In the 1960s and 70s, Tom Wolfe was a pioneer of what was then called New Journalism but which today is known as journalism by some, narrative, creative, or literary non-fiction by others. Tom married an incredible eye for detail with an ear for voice to capture an era — or a moment. There's nothing new anymore about wedding traditional reporting with the flair of a novelist, but when Tom and like-minded writers, such as Joan Didion and Hunter S. Thompson, burst on the scene, it was revolutionary.

In the decades to come, Tom Wolfe's characters — both real and invented — will outlast him. But first, let's take a moment to recall the great writer who died just last week, 14 May 2018.

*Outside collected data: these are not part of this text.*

(** Modelled from the spec: [OctreeNode::makeNeigbourList]
    (octree_node.cpp is missing).  For a non-empty node, the same-level
    boxes other than the node itself that touch it and are not empty, in
    increasing Morton order; empty nodes take part in no list. *)
Definition makeNeigbourList (octree : Octree) (level n : nat) : list nat :=
  if isEmpty octree level n then []
  else
    filter (fun m => negb (m =? n) && touches level n m
                     && negb (isEmpty octree level m))
           (seq 0 (getNodesPerLevel level)).

(** Modelled from the spec: [OctreeNode::makeInteractionList]
    (octree_node.cpp is missing).  For a non-empty node, the non-empty
    children of the neighbours of its parent that are not in its own
    neighbour list.  The root has no parent and an empty list. *)
Definition makeInteractionList (octree : Octree) (level n : nat) : list nat :=
  if isEmpty octree level n then []
  else
    match level with
    | O => []
    | S l =>
        filter (fun m => negb (isEmpty octree level m)
                         && negb (existsb (Nat.eqb m)
                                    (makeNeigbourList octree level n)))
               (flat_map children (makeNeigbourList octree l (getParent n)))
    end.

End OctreeLists.

(* ================================================================== *)
(** * Concrete inputs *)
(* ================================================================== *)

(** Stand-ins for the external routines and a few concrete objects, for
    running the definitions above on explicit inputs. *)
Module Examples.

Import Fmm.
Local Open Scope R_scope.

(** Externals whose Bessel routine always reports success. *)
Definition plain_externals (V : Type) : Externals V :=
  {| legendre_root := fun _ _ => 0;
     legendre_weight := fun _ _ => 1;
     legendre_p := fun _ _ => 1;
     zbesh := fun _ _ _ _ _ _ => mkZbesh 1 0 0 0;
     sphere_interpolate := fun _ c => c |}.

(** Externals whose Bessel routine reports an overflow ([IERR=2]) for
    every argument. *)
Definition overflowing_externals (V : Type) : Externals V :=
  {| legendre_root := fun _ _ => 0;
     legendre_weight := fun _ _ => 1;
     legendre_p := fun _ _ => 1;
     zbesh := fun _ _ _ _ _ _ => mkZbesh 0 0 0 2;
     sphere_interpolate := fun _ c => c |}.

(** A transform for a tree whose only level with expansions is level 2,
    with truncation order 1 and wavenumber [i]. *)
Definition small_transform : FmmHighFreq complex :=
  {| m_kappa := mkC 0 1;
     m_Ls := [1%nat];
     m_interpolatorsUpwards := [];
     m_interpolatorsDownwards := [];
     quadraturePointCount := 6;
     m_levels := 2;
     m_isCompressedM2L := false;
     m_quadraturePoints := [];
     m_quadratureWeights := [] |}.

(** The same tree with the real wavenumber 1. *)
Definition real_wavenumber_transform : FmmHighFreq complex :=
  {| m_kappa := mkC 1 0;
     m_Ls := [1%nat];
     m_interpolatorsUpwards := [];
     m_interpolatorsDownwards := [];
     quadraturePointCount := 6;
     m_levels := 2;
     m_isCompressedM2L := false;
     m_quadraturePoints := [];
     m_quadratureWeights := [] |}.

Definition origin : vec3 := mkVec3 0 0 0.
Definition unit_x : vec3 := mkVec3 1 0 0.

(** An integrator over [double] whose test rule has no points and whose
    trial rule has one point. *)
Definition idle_integrator
    : Integrator.SeparableNumericalTestKernelTrialIntegrator R :=
  Integrator.mkIntegrator
    (Integrator.mkMat 2 0 (fun _ _ => 0))
    (Integrator.mkMat 2 1 (fun _ _ => / 3))
    [] [/ 2]
    (Integrator.mkRawGridGeometry (fun _ _ _ => 1))
    (Integrator.mkExpression 1 (fun _ _ _ _ _ _ => 1))
    (Integrator.mkKernel 1 1 (fun _ _ _ _ _ _ _ _ => 1))
    (Integrator.mkExpression 1 (fun _ _ _ _ _ _ => 1))
    (Integrator.mkOpenClHandler false).

(** Two spaces with 3 and with 5 global DOFs on the unit cube. *)
Definition space_of_3_dofs : Assembler.Space :=
  Assembler.mkSpace 3 3 (mkVec3 0 0 0, mkVec3 1 1 1) [] [].
Definition space_of_5_dofs : Assembler.Space :=
  Assembler.mkSpace 5 5 (mkVec3 0 0 0, mkVec3 1 1 1) [] [].

(** Flag values and routines for the assembler. *)
Definition sample_environment : Assembler.Environment :=
  {| Assembler.NO_SYMMETRY := 0%Z;
     Assembler.HERMITIAN := 2%Z;
     Assembler.SYMMETRIC := 1%Z;
     Assembler.conv_to_CoordinateType := fun bound => bound;
     Assembler.Octree_new := fun nLevels lowerBound upperBound =>
       Returned (Assembler.mkOctree nLevels lowerBound upperBound);
     Assembler.assignPoints := fun _ _ _ => Returned [];
     Assembler.getNodesPerLevel := fun levels => (8 ^ levels)%Z;
     Assembler.cacheNearField := fun _ _ _ => Returned tt;
     Assembler.cacheFarField := fun _ _ _ => Returned tt |}.

(** A grid function on a volume grid made of one tetrahedron. *)
Definition tetrahedron_function : GridFun.GridFunction R :=
  GridFun.mkGridFunction
    (GridFun.mkSpace
       (GridFun.mkGrid 3 3 [GridFun.mkElement 4096 4 [0; 1; 2; 3] [0; 1; 2; 3]]%Z 4)
       1)
    [1; 1; 1; 1].

(** A grid function on a surface grid made of one triangle. *)
Definition triangle_function : GridFun.GridFunction R :=
  GridFun.mkGridFunction
    (GridFun.mkSpace
       (GridFun.mkGrid 2 3 [GridFun.mkElement 4096 3 [0; 1; 2] [0; 1; 2]]%Z 3)
       1)
    [1; 1; 1].

(** An octree of depth 2: of its 64 leaves, the corner leaf 63 holds no
    DOF and every other leaf holds one. *)
Definition octree_of_depth_2 : OctreeLists.Octree :=
  OctreeLists.mkOctree 2 (fun n => if (n =? 63)%nat then 0%nat else 1%nat).

(** A 2 x 2 x 1 cube filled with sevens. *)
Definition some_cube : Integrator.Cube R :=
  Integrator.mkCube 2 2 1 (fun _ _ _ => 7).

End Examples.

(* ================================================================== *)
(** * Arithmetic of the scalar types *)
(* ================================================================== *)

Module Arithmetic.

Local Open Scope R_scope.

(** [a - b] on values: [a + (-b)]. *)
Definition vsub {V} `{ValueType V} (a b : V) : V := vadd a (vopp b).

End Arithmetic.

Import Arithmetic.

(* ================================================================== *)
(** * fmm_transform.cpp: the terms of the M2L series *)
(* ================================================================== *)

Module FmmSeries.

Import Fmm.
Local Open Scope R_scope.

Section WithValueType.

Context {V : Type} `{VT : ValueType V} `{EX : Externals V}.

(** [scaledhl = -m_kappa/(16*pi*pi)*pow(i,l)*CoordinateType(2*l+1)*hl]
    with [hl = sqrt(pi/(2*z))*(cyr + i*cyi)] and [z = i*m_kappa*r], as
    iteration [l] of the loop of [M2L] computes it. *)
Definition scaledhl (fmm : FmmHighFreq V) (r : R) (i : V) (l : nat) : V :=
  let z := vmul (vmul i (m_kappa fmm)) (of_real r) in
  let res := M2L_zbesh fmm r i l in
  let hl := vmul (vsqrt (vdiv (of_real PI) (vmul (of_real 2) z)))
                 (vadd (of_real (cyr res)) (vmul i (of_real (cyi res)))) in
  vmul (vmul (vmul (vdiv (vopp (m_kappa fmm)) (of_real (16 * PI * PI)))
                   (vpow i l))
             (of_real (INR (2 * l + 1))))
       hl.

(** [Tlocal = scaledhl*CLLdash*legendre_p(l, costheta)] at the
    quadrature point [(ntheta, m)], for [CLLdash = 1.]. *)
Definition Tlocal (fmm : FmmHighFreq V) (r : R) (Rhat : vec3) (i : V)
    (L l ntheta m : nat) : V :=
  let costheta := clamp_cosine (dot Rhat (khat L ntheta m)) in
  vmul (vmul (scaledhl fmm r i l) (of_real 1))
       (of_real (legendre_p l costheta)).

End WithValueType.

End FmmSeries.

(* ================================================================== *)
(** * grid_function.cpp: construction, coefficients and arithmetic *)
(* ================================================================== *)

Module GridFunOps.

Local Open Scope cxx_scope.

(** A [Space] object as the methods of [GridFunction] use it: besides
    the data of [GridFun.Space] it answers [dofsAssigned()] and
    [globalDofCount()]. *)
Record SpaceObject : Type := mkSpaceObject {
  space_state : GridFun.Space;
  space_dofsAssigned : bool;
  space_globalDofCount : Z
}.

(** A grid function keeps a reference [const Space&], and the operators
    compare the addresses of the spaces: the [Space] objects are looked
    up by address. *)
Definition Memory : Type := Z -> SpaceObject.

(** [scalar == 0] for the scalar types. *)
Class ZeroTest (V : Type) : Type := { is_zero : V -> bool }.

#[export] Instance double_ZeroTest : ZeroTest R :=
  {| is_zero := fun s => if Req_dec_T s 0 then true else false |}.

#[export] Instance complex_ZeroTest : ZeroTest complex :=
  {| is_zero := fun s =>
       if Req_dec_T (re s) 0
       then (if Req_dec_T (im s) 0 then true else false)
       else false |}.

Section WithValueType.

Context {V : Type} `{VT : ValueType V} `{ZT : ZeroTest V}.

Variable spaces : Memory.

(** The members of [GridFunction<ArgumentType, ResultType>]; [m_space]
    is the address of the space referred to. *)
Record GridFunction : Type := mkGridFunction {
  m_space : Z;
  m_coefficients : list V
}.

Definition dofs_not_assigned : exception :=
  runtime_error
    "GridFunction::GridFunction(): degrees of freedom of the provided space must be assigned beforehand".

Definition dimension_mismatch : exception :=
  runtime_error
    "GridFunction::GridFunction(): dimension of coefficients does not match the number of global DOFs in the provided function space".

(** [GridFunction(space, coefficients)] *)
Definition GridFunction_new (space : Z) (coefficients : list V)
    : outcome GridFunction :=
  if negb (space_dofsAssigned (spaces space)) then Thrown dofs_not_assigned
  else if negb (space_globalDofCount (spaces space)
                =? Z.of_nat (List.length coefficients))%Z
  then Thrown dimension_mismatch
  else Returned (mkGridFunction space coefficients).

(** [grid()], [space()], [codomainDimension()], [coefficients()] *)
Definition grid (g : GridFunction) : GridFun.Grid :=
  GridFun.space_grid (space_state (spaces (m_space g))).
Definition space (g : GridFunction) : Z := m_space g.
Definition codomainDimension (g : GridFunction) : Z :=
  GridFun.space_codomainDimension (space_state (spaces (m_space g))).
Definition coefficients (g : GridFunction) : list V := m_coefficients g.

Definition wrong_coefficient_count : exception :=
  invalid_argument
    "GridFunction::setCoefficients(): dimension of the provided vector does not match the number of global DOFs".

(** [setCoefficients(coeffs)], acting on the object it is called on. *)
Definition setCoefficients (coeffs : list V) : prog GridFunction unit :=
  fun g =>
    if negb (Z.of_nat (List.length coeffs)
             =? space_globalDofCount (spaces (m_space g)))%Z
    then throw wrong_coefficient_count g
    else modify (fun g => mkGridFunction (m_space g) coeffs) g.

(** [getLocalCoefficients(element, coeffs)]; the value left in [coeffs].
    An index outside [m_coefficients] is an access outside an Armadillo
    vector. *)
Definition getLocalCoefficients (g : GridFunction) (element : GridFun.Element)
    : outcome (list V) :=
  for_each (fun gdof coeffs =>
              c <- of_option (vec_get (m_coefficients g) gdof) ;;
              Returned (coeffs ++ [c]))
           (GridFun.elem_globalDofs element) [].
(** * Birthday notification pipeline of presently-backend

    A shallow embedding of [src/modules/notifications/notificationService.ts]:

    - [getApproachingBirthdays], the aggregation that derives which
      (user, friend) pairs are due a birthday notification;
    - [sendExpoNotifications], which turns the pairs into push messages,
      submits them in chunks and caches the tickets;
    - [handleExpoReceipts], which reads the cached tickets back and polls
      the push service for receipts.

    Instants are milliseconds since the Unix epoch, as in a JavaScript
    [Date].  The MongoDB date operators, the Expo SDK and [JSON] are
    libraries of the program; they are modelled in their own modules. *)

From stdpp Require Import gmap strings list fin_maps pretty.
From Stdlib Require Import ZArith Lia Ascii String.

Set Warnings "-register-all".

Open Scope Z_scope.

(** ** Dates *)

Module DateTime.

(** A [Date] is the number of milliseconds since 1970-01-01T00:00Z. *)
Definition Date := Z.

Definition msPerHour : Z := 3600000.
Definition msPerMinute : Z := 60000.
Definition msPerDay : Z := 86400000.

(** A time zone is a fixed offset from UTC, in minutes east of
    Greenwich (MongoDB's [+hh:mm] form).  Zones whose offset changes
    during the year are not covered. *)
Record TimeZone := { utcOffset : Z }.

Definition UTC : TimeZone := {| utcOffset := 0 |}.

(** Wall-clock reading of an instant in a zone, in milliseconds. *)
Definition toLocal (tz : TimeZone) (t : Date) : Z :=
  t + utcOffset tz * msPerMinute.

(** Number of days from 1970-01-01 to the civil date [y]-[m]-[d] of the
    proleptic Gregorian calendar.  The day is added linearly, so a day
    past the end of the month carries into the next month, as
    [$dateFromParts] does. *)
Definition daysFromCivil (y m d : Z) : Z :=
  let y' := if m <=? 2 then y - 1 else y in
  let era := y' / 400 in
  let yoe := y' - era * 400 in
  let mp := if m <=? 2 then m + 9 else m - 3 in
  let doy := (153 * mp + 2) / 5 + d - 1 in
  let doe := yoe * 365 + yoe / 4 - yoe / 100 + doy in
  era * 146097 + doe - 719468.

(** The civil date (year, month, day) of a day number. *)
Definition civilFromDays (z : Z) : Z * Z * Z :=
  let z' := z + 719468 in
  let era := z' / 146097 in
  let doe := z' - era * 146097 in
  let yoe := (doe - doe / 1460 + doe / 36524 - doe / 146096) / 365 in
  let doy := doe - (365 * yoe + yoe / 4 - yoe / 100) in
  let mp := (5 * doy + 2) / 153 in
  let d := doy - (153 * mp + 2) / 5 + 1 in
  let m := if mp <? 10 then mp + 3 else mp - 9 in
  (if m <=? 2 then yoe + era * 400 + 1 else yoe + era * 400, m, d).

Definition isLeapYear (y : Z) : bool :=
  ((y mod 4 =? 0) && negb (y mod 100 =? 0)) || (y mod 400 =? 0).

Definition daysInMonth (y m : Z) : Z :=
  if m =? 2 then (if isLeapYear y then 29 else 28)
  else if (m =? 4) || (m =? 6) || (m =? 9) || (m =? 11) then 30
  else 31.

(** [$year], [$month] and [$dayOfMonth] without a [timezone] argument
    read the date in UTC. *)
Definition year (t : Date) : Z := (civilFromDays (t / msPerDay)).1.1.
Definition month (t : Date) : Z := (civilFromDays (t / msPerDay)).1.2.
Definition dayOfMonth (t : Date) : Z := (civilFromDays (t / msPerDay)).2.

(** Milliseconds elapsed since the last midnight of the zone. *)
Definition timeOfDay (tz : TimeZone) (t : Date) : Z :=
  toLocal tz t mod msPerDay.

(** [$dateFromParts] with [year], [month], [day] and [timezone]: the
    hour, minute, second and millisecond default to zero, so the result
    is the instant at which the zone's clock reads 00:00 on that day. *)
Definition dateFromParts (y m d : Z) (tz : TimeZone) : Date :=
  daysFromCivil y m d * msPerDay - utcOffset tz * msPerMinute.

(** [$dateDiff] with [unit: 'hour']: the number of hour boundaries of
    the zone's clock that lie between the two instants. *)
Definition dateDiffHour (startDate endDate : Date) (tz : TimeZone) : Z :=
  toLocal tz endDate / msPerHour - toLocal tz startDate / msPerHour.

End DateTime.

Import DateTime.

(** ** JSON *)

Module JSON.

(** The values [JSON.parse] can produce.  A number keeps the decimal
    it was written as, [mantissa * 10 ^ exponent]; rounding to a double
    is not modelled.  An object keeps its members in source order, and
    a later member with the same key shadows an earlier one.  Strings
    are sequences of bytes. *)
Inductive value :=
| JNull
| JBool (b : bool)
| JNumber (mantissa exponent : Z)
| JString (s : string)
| JArray (items : list value)
| JObject (members : list (string * value)).

Definition hexDigit (n : N) : ascii :=
  ascii_of_N (if (n <? 10)%N then 48 + n else 87 + n).

(** The escape [JSON.stringify] writes for one character. *)
Definition escapeChar (c : ascii) : string :=
  let n := N_of_ascii c in
  if (n =? 34)%N then String "\" (String c EmptyString)
  else if (n =? 92)%N then "\\"
  else if (n =? 8)%N then "\b"
  else if (n =? 9)%N then "\t"
  else if (n =? 10)%N then "\n"
  else if (n =? 12)%N then "\f"
  else if (n =? 13)%N then "\r"
  else if (n <? 32)%N then
    "\u00" +:+ String (hexDigit (n / 16))
                 (String (hexDigit (n mod 16)) EmptyString)
  else String c EmptyString.

Fixpoint escape (s : string) : string :=
  match s with
  | EmptyString => EmptyString
  | String c r => escapeChar c +:+ escape r
  end.

Definition dquote : ascii := ascii_of_N 34.

Definition quote (s : string) : string :=
  String dquote (escape s +:+ String dquote EmptyString).

(** [JSON.stringify] without indentation. *)
Fixpoint stringify (v : value) : string :=
  match v with
  | JNull => "null"
  | JBool true => "true"
  | JBool false => "false"
  | JNumber m e => if e =? 0 then pretty m else pretty m +:+ "e" +:+ pretty e
  | JString s => quote s
  | JArray items =>
      "[" +:+ String.concat ","
                ((fix each l := match l with
                                | [] => []
                                | x :: l => stringify x :: each l
                                end) items) +:+ "]"
  | JObject members =>
      "{" +:+ String.concat ","
                ((fix each l := match l with
                                | [] => []
                                | (k, x) :: l =>
                                    (quote k +:+ ":" +:+ stringify x) :: each l
                                end) members) +:+ "}"
  end.

(** *** Parsing *)

Definition isWhitespace (c : ascii) : bool :=
  let n := N_of_ascii c in
  ((n =? 32) || (n =? 9) || (n =? 10) || (n =? 13))%N.

Fixpoint skipWhitespace (s : string) : string :=
  match s with
  | String c r => if isWhitespace c then skipWhitespace r else s
  | EmptyString => s
  end.

(** [expect lit s] removes the literal [lit] from the front of [s]. *)
Fixpoint expect (lit s : string) : option string :=
  match lit, s with
  | EmptyString, _ => Some s
  | String c lit', String d r => if Ascii.eqb c d then expect lit' r else None
  | String _ _, EmptyString => None
  end.

Definition digitValue (c : ascii) : option Z :=
  let n := N_of_ascii c in
  if ((48 <=? n) && (n <=? 57))%N then Some (Z.of_N (n - 48)) else None.

Definition hexValue (c : ascii) : option N :=
  let n := N_of_ascii c in
  if ((48 <=? n) && (n <=? 57))%N then Some (n - 48)%N
  else if ((65 <=? n) && (n <=? 70))%N then Some (n - 55)%N
  else if ((97 <=? n) && (n <=? 102))%N then Some (n - 87)%N
  else None.

(** A maximal run of decimal digits: the number read on top of [acc],
    how many digits were read, and the rest of the text. *)
Fixpoint digits (s : string) (acc count : Z) : Z * Z * string :=
  match s with
  | String c r =>
      match digitValue c with
      | Some d => digits r (10 * acc + d) (count + 1)
      | None => (acc, count, s)
      end
  | EmptyString => (acc, count, s)
  end.

Definition parseFraction (int : Z) (s : string) : option (Z * Z * string) :=
  match s with
  | String "."%char r =>
      let '(m, k, r') := digits r int 0 in
      if k =? 0 then None else Some (m, k, r')
  | _ => Some (int, 0, s)
  end.

Definition parseExponent (s : string) : option (Z * string) :=
  match s with
  | String c r =>
      if Ascii.eqb c "e" || Ascii.eqb c "E" then
        let '(sign, r1) :=
          match r with
          | String "+"%char r' => (1, r')
          | String "-"%char r' => (-1, r')
          | _ => (1, r)
          end in
        let '(e, k, r2) := digits r1 0 0 in
        if k =? 0 then None else Some (sign * e, r2)
      else Some (0, s)
  | EmptyString => Some (0, s)
  end.

Definition parseNumber (s : string) : option (value * string) :=
  let '(negative, s1) :=
    match s with
    | String "-"%char r => (true, r)
    | _ => (false, s)
    end in
  match s1 with
  | String c r =>
      d ← digitValue c;
      let '(int, _, s2) := if d =? 0 then (0, 1, r) else digits s1 0 0 in
      '(m, k, s3) ← parseFraction int s2;
      '(e, s4) ← parseExponent s3;
      Some (JNumber (if negative : bool then - m else m) (e - k), s4)
  | EmptyString => None
  end.

(** The bytes that stand for the code unit of a [\u] escape. *)
Definition encodeCodeUnit (u : N) : string :=
  if (u <? 128)%N then String (ascii_of_N u) EmptyString
  else if (u <? 2048)%N then
    String (ascii_of_N (192 + u / 64))
      (String (ascii_of_N (128 + u mod 64)) EmptyString)
  else
    String (ascii_of_N (224 + u / 4096))
      (String (ascii_of_N (128 + (u / 64) mod 64))
         (String (ascii_of_N (128 + u mod 64)) EmptyString)).

Definition unescape (c : ascii) : option ascii :=
  let n := N_of_ascii c in
  if ((n =? 34) || (n =? 92) || (n =? 47))%N then Some c
  else if Ascii.eqb c "b" then Some (ascii_of_N 8)
  else if Ascii.eqb c "f" then Some (ascii_of_N 12)
  else if Ascii.eqb c "n" then Some (ascii_of_N 10)
  else if Ascii.eqb c "r" then Some (ascii_of_N 13)
  else if Ascii.eqb c "t" then Some (ascii_of_N 9)
  else None.

Definition hex4 (a b c d : ascii) : option N :=
  x ← hexValue a; y ← hexValue b; z ← hexValue c; w ← hexValue d;
  Some (((x * 16 + y) * 16 + z) * 16 + w)%N.

(** The characters of a string literal after its opening quote, up to
    and including the closing quote. *)
Fixpoint parseChars (s : string) : option (string * string) :=
  match s with
  | EmptyString => None
  | String c r =>
      let n := N_of_ascii c in
      if (n =? 34)%N then Some (EmptyString, r)
      else if (n =? 92)%N then
        match r with
        | String e r' =>
            match unescape e with
            | Some c' =>
                '(str, rest) ← parseChars r'; Some (String c' str, rest)
            | None =>
                if Ascii.eqb e "u" then
                  match r' with
                  | String h1 (String h2 (String h3 (String h4 r''))) =>
                      u ← hex4 h1 h2 h3 h4;
                      '(str, rest) ← parseChars r'';
                      Some (encodeCodeUnit u +:+ str, rest)
                  | _ => None
                  end
                else None
            end
        | EmptyString => None
        end
      else if (n <? 32)%N then None
      else '(str, rest) ← parseChars r; Some (String c str, rest)
  end.

(** One JSON value at the front of the text.  The fuel bounds the
    nesting depth and the number of items of one array or object. *)
Fixpoint parseValue (fuel : nat) (s : string) : option (value * string) :=
  match fuel with
  | O => None
  | S fuel =>
      match skipWhitespace s with
      | EmptyString => None
      | String c r =>
          if Ascii.eqb c "n" then r' ← expect "ull" r; Some (JNull, r')
          else if Ascii.eqb c "t" then
            r' ← expect "rue" r; Some (JBool true, r')
          else if Ascii.eqb c "f" then
            r' ← expect "alse" r; Some (JBool false, r')
          else if Ascii.eqb c dquote then
            '(str, r') ← parseChars r; Some (JString str, r')
          else if Ascii.eqb c "[" then
            match skipWhitespace r with
            | String "]"%char r' => Some (JArray [], r')
            | _ =>
                '(items, r') ←
                  (fix elements (n : nat) (s : string) :=
                     match n with
                     | O => None
                     | S n =>
                         '(v, r1) ← parseValue fuel s;
                         match skipWhitespace r1 with
                         | String ","%char r2 =>
                             '(vs, r3) ← elements n r2; Some (v :: vs, r3)
                         | String "]"%char r2 => Some ([v], r2)
                         | _ => None
                         end
                     end) fuel r;
                Some (JArray items, r')
            end
          else if Ascii.eqb c "{" then
            match skipWhitespace r with
            | String "}"%char r' => Some (JObject [], r')
            | _ =>
                '(members, r') ←
                  (fix members (n : nat) (s : string) :=
                     match n with
                     | O => None
                     | S n =>
                         r0 ← expect (String dquote EmptyString)
                                (skipWhitespace s);
                         '(key, r1) ← parseChars r0;
                         r2 ← expect ":" (skipWhitespace r1);
                         '(v, r3) ← parseValue fuel r2;
                         match skipWhitespace r3 with
                         | String ","%char r4 =>
                             '(ms, r5) ← members n r4;
                             Some ((key, v) :: ms, r5)
                         | String "}"%char r4 => Some ([(key, v)], r4)
                         | _ => None
                         end
                     end) fuel r;
                Some (JObject members, r')
            end
          else parseNumber (String c r)
      end
  end.
(** Two scripts in a row are worth one that costs no more. *)
Lemma edit_compose a b n :
  edit a b n -> forall c m, edit b c m -> exists k, k <= n + m /\ edit a c k.
Proof.
  induction 1 as [|x a b n H IH|x y a b n Hne H IH|x a b n H IH|y a b n H IH];
    intros c m H2.
  - exists m. split; [lia | assumption].
  - remember (x :: b) as b' eqn:E. revert E.
    induction H2 as [|z b0 c0 m0 H2 IH2|z d b0 c0 m0 Hzd H2 IH2
                    |z b0 c0 m0 H2 IH2|d b0 c0 m0 H2 IH2]; intros E.
    + discriminate.
    + injection E as -> ->. destruct (IH _ _ H2) as (k & Hk & Hed).
      exists k. split; [lia | now constructor].
    + injection E as -> ->. destruct (IH _ _ H2) as (k & Hk & Hed).
      exists (k + 1). split; [lia | now constructor].
    + injection E as -> ->. destruct (IH _ _ H2) as (k & Hk & Hed).
      exists (k + 1). split; [lia | now constructor].
    + destruct (IH2 E) as (k & Hk & Hed).
      exists (k + 1). split; [lia | now constructor].
  - remember (y :: b) as b' eqn:E. revert E.
    induction H2 as [|z b0 c0 m0 H2 IH2|z d b0 c0 m0 Hzd H2 IH2
                    |z b0 c0 m0 H2 IH2|d b0 c0 m0 H2 IH2]; intros E.
    + discriminate.
    + injection E as -> ->. destruct (IH _ _ H2) as (k & Hk & Hed).
      exists (k + 1). split; [lia | now constructor].
    + injection E as -> ->. destruct (IH _ _ H2) as (k & Hk & Hed).
      destruct (N.eq_dec x d) as [->|Hxd].
      * exists k. split; [lia | now constructor].
      * exists (k + 1). split; [lia | now constructor].
    + injection E as -> ->. destruct (IH _ _ H2) as (k & Hk & Hed).
      exists (k + 1). split; [lia | now constructor].
    + destruct (IH2 E) as (k & Hk & Hed).
      exists (k + 1). split; [lia | now constructor].
  - destruct (IH _ _ H2) as (k & Hk & Hed).
    exists (k + 1). split; [lia | now constructor].
  - remember (y :: b) as b' eqn:E. revert E.
    induction H2 as [|z b0 c0 m0 H2 IH2|z d b0 c0 m0 Hzd H2 IH2
                    |z b0 c0 m0 H2 IH2|d b0 c0 m0 H2 IH2]; intros E.
    + discriminate.
    + injection E as -> ->. destruct (IH _ _ H2) as (k & Hk & Hed).
      exists (k + 1). split; [lia | now constructor].
    + injection E as -> ->. destruct (IH _ _ H2) as (k & Hk & Hed).
      exists (k + 1). split; [lia | now constructor].
    + injection E as -> ->. destruct (IH _ _ H2) as (k & Hk & Hed).
      exists k. split; [lia | assumption].
    + destruct (IH2 E) as (k & Hk & Hed).
      exists (k + 1). split; [lia | now constructor].
Qed.

Lemma lev_triangle a b c : lev a c <= lev a b + lev b c.
Proof.
  destruct (edit_compose a b _ (edit_lev a b) c _ (edit_lev b c)) as (k & Hk & Hed).
  apply lev_le_edit in Hed. lia.
Qed.

Lemma lev_zero a b : lev a b = 0 <-> a = b.
Proof.
  split.
  - intros H. apply (edit_zero a b (lev a b)); [apply edit_lev | assumption].
  - intros ->. apply Z.le_antisymm; [|apply lev_nonneg].
    apply lev_le_edit, edit_refl.
Qed.

Lemma lev_length a b : Z.abs (len a - len b) <= lev a b.
Proof. apply edit_length, edit_lev. Qed.

End MetricFacts.

(** X1. The distance does not depend on the order of its arguments. *)
Theorem distance_symmetric (a b : str) :
  StringDistanceCalculator.calculate_levenshtein_distance a b =
  StringDistanceCalculator.calculate_levenshtein_distance b a.
Proof.
  rewrite !LevenshteinFacts.calculate_levenshtein_distance_spec.
  now rewrite LevenshteinFacts.lev_sym.
Qed.

(** X2. The distance is 0 exactly between a string and itself. *)
Theorem distance_zero_iff_equal (a b : str) :
  StringDistanceCalculator.calculate_levenshtein_distance a b = Ok 0 <-> a = b.
Proof.
  rewrite LevenshteinFacts.calculate_levenshtein_distance_spec.
  rewrite <- MetricFacts.lev_zero. split; [now intros [= ->] | now intros ->].
Qed.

Tom Wolfe was born in Richmond, Virginia, March 2, 1930, the son of an agronomy professor and a garden designer. After earning his Ph.D. at Yale University in 1957, he took the only job offer to come his way: at The Springfield Union newspaper, in Massachusetts. Before long, he was in New York City, working for the Herald Tribune newspaper and then its weekly magazine insert, called New York.

It was at there that Wolfe discovered the subject that he rode to fame and fortune: "The vanities, extravagances, pretensions and artifice of America two decades after World War II, the wealthiest society the world had ever known," wrote Richard Kluger in "The Paper: The Life and Death of the New York Herald Tribune" in 1986.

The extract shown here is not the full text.